- **Exercise**: Reproduce every record below exactly as it appears.

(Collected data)
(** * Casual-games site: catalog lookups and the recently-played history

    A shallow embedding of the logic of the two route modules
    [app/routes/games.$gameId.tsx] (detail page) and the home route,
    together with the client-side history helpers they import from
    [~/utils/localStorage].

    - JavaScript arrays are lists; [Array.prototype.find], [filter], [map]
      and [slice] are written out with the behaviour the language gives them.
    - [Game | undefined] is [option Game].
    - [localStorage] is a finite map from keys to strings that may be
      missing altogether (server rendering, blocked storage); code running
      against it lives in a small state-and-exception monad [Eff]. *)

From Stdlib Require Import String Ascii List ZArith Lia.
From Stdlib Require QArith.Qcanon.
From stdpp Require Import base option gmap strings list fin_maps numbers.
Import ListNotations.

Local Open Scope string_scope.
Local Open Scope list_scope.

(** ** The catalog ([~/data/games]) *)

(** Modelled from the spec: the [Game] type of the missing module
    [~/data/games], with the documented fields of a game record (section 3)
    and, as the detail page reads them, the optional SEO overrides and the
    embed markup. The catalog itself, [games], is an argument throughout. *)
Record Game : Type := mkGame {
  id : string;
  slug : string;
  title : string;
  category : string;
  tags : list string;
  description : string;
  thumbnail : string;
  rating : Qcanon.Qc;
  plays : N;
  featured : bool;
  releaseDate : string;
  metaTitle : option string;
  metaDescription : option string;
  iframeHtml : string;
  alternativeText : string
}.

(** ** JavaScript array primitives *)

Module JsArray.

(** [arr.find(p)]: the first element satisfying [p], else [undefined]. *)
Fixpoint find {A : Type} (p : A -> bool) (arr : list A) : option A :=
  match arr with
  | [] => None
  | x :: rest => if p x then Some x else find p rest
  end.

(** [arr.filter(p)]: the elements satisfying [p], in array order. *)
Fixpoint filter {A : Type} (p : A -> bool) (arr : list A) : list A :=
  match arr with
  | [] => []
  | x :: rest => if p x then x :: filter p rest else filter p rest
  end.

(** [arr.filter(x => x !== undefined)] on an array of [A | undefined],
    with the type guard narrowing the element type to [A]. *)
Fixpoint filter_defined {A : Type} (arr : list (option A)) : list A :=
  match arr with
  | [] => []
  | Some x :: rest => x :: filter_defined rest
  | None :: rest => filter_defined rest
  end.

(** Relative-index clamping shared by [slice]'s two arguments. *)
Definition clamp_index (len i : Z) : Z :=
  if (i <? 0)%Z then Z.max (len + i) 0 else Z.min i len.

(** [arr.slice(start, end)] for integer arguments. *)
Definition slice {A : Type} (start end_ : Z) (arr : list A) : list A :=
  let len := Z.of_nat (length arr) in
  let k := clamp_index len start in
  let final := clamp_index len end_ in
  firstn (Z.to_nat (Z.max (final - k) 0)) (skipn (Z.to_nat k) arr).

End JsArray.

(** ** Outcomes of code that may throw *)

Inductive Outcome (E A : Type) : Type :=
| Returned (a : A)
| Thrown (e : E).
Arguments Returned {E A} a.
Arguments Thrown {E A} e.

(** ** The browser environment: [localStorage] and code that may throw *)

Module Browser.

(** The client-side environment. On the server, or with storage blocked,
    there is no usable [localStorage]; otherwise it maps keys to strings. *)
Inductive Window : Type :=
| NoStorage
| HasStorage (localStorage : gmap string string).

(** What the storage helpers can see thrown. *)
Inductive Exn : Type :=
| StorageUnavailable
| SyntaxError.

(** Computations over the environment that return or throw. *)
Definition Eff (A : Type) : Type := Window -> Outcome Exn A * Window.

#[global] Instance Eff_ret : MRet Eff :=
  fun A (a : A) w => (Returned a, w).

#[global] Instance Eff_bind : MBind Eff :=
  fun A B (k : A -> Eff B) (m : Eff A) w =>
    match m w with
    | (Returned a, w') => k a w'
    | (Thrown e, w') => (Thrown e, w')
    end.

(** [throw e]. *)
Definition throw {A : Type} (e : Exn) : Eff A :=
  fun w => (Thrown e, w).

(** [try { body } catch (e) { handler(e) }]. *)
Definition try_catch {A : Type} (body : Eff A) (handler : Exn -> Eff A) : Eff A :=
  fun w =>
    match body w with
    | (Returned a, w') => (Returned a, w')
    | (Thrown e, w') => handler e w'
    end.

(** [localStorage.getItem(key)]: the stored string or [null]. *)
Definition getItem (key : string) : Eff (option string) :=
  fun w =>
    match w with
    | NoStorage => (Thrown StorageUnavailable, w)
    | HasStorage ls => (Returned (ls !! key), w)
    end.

- **Reply**:
(** * Casual-games site: catalog lookups and the recently-played history

    A shallow embedding of the logic of the two route modules
    [app/routes/games.$gameId.tsx] (detail page) and the home route,
    together with the client-side history helpers they import from
    [~/utils/localStorage].

    - JavaScript arrays are lists; [Array.prototype.find], [filter], [map]
      and [slice] are written out with the behaviour the language gives them.
    - [Game | undefined] is [option Game].
    - [localStorage] is a finite map from keys to strings that may be
      missing altogether (server rendering, blocked storage); code running
      against it lives in a small state-and-exception monad [Eff]. *)

From Stdlib Require Import String Ascii List ZArith Lia.
From Stdlib Require QArith.Qcanon.
From stdpp Require Import base option gmap strings list fin_maps numbers.
Import ListNotations.

Local Open Scope string_scope.
Local Open Scope list_scope.

(** ** The catalog ([~/data/games]) *)

(** Modelled from the spec: the [Game] type of the missing module
    [~/data/games], with the documented fields of a game record (section 3)
    and, as the detail page reads them, the optional SEO overrides and the
    embed markup. The catalog itself, [games], is an argument throughout. *)
Record Game : Type := mkGame {
  id : string;
  slug : string;
  title : string;
  category : string;
  tags : list string;
  description : string;
  thumbnail : string;
  rating : Qcanon.Qc;
  plays : N;
  featured : bool;
  releaseDate : string;
  metaTitle : option string;
  metaDescription : option string;
  iframeHtml : string;
  alternativeText : string
}.

(** ** JavaScript array primitives *)

Module JsArray.

(** [arr.find(p)]: the first element satisfying [p], else [undefined]. *)
Fixpoint find {A : Type} (p : A -> bool) (arr : list A) : option A :=
  match arr with
  | [] => None
  | x :: rest => if p x then Some x else find p rest
  end.

(** [arr.filter(p)]: the elements satisfying [p], in array order. *)
Fixpoint filter {A : Type} (p : A -> bool) (arr : list A) : list A :=
  match arr with
  | [] => []
  | x :: rest => if p x then x :: filter p rest else filter p rest
  end.

(** [arr.filter(x => x !== undefined)] on an array of [A | undefined],
    with the type guard narrowing the element type to [A]. *)
Fixpoint filter_defined {A : Type} (arr : list (option A)) : list A :=
  match arr with
  | [] => []
  | Some x :: rest => x :: filter_defined rest
  | None :: rest => filter_defined rest
  end.

(** Relative-index clamping shared by [slice]'s two arguments. *)
Definition clamp_index (len i : Z) : Z :=
  if (i <? 0)%Z then Z.max (len + i) 0 else Z.min i len.

(** [arr.slice(start, end)] for integer arguments. *)
Definition slice {A : Type} (start end_ : Z) (arr : list A) : list A :=
  let len := Z.of_nat (length arr) in
  let k := clamp_index len start in
  let final := clamp_index len end_ in
  firstn (Z.to_nat (Z.max (final - k) 0)) (skipn (Z.to_nat k) arr).

End JsArray.

(** ** Outcomes of code that may throw *)

Inductive Outcome (E A : Type) : Type :=
| Returned (a : A)
| Thrown (e : E).
Arguments Returned {E A} a.
Arguments Thrown {E A} e.

(** ** The browser environment: [localStorage] and code that may throw *)

Module Browser.

(** The client-side environment. On the server, or with storage blocked,
    there is no usable [localStorage]; otherwise it maps keys to strings. *)
Inductive Window : Type :=
| NoStorage
| HasStorage (localStorage : gmap string string).

(** What the storage helpers can see thrown. *)
Inductive Exn : Type :=
| StorageUnavailable
| SyntaxError.

(** Computations over the environment that return or throw. *)
Definition Eff (A : Type) : Type := Window -> Outcome Exn A * Window.

#[global] Instance Eff_ret : MRet Eff :=
  fun A (a : A) w => (Returned a, w).

#[global] Instance Eff_bind : MBind Eff :=
  fun A B (k : A -> Eff B) (m : Eff A) w =>
    match m w with
    | (Returned a, w') => k a w'
    | (Thrown e, w') => (Thrown e, w')
    end.

(** [throw e]. *)
Definition throw {A : Type} (e : Exn) : Eff A :=
  fun w => (Thrown e, w).

(** [try { body } catch (e) { handler(e) }]. *)
Definition try_catch {A : Type} (body : Eff A) (handler : Exn -> Eff A) : Eff A :=
  fun w =>
    match body w with
    | (Returned a, w') => (Returned a, w')
    | (Thrown e, w') => handler e w'
    end.

(** [localStorage.getItem(key)]: the stored string or [null]. *)
Definition getItem (key : string) : Eff (option string) :=
  fun w =>
    match w with
    | NoStorage => (Thrown StorageUnavailable, w)
    | HasStorage ls => (Returned (ls !! key), w)
    end.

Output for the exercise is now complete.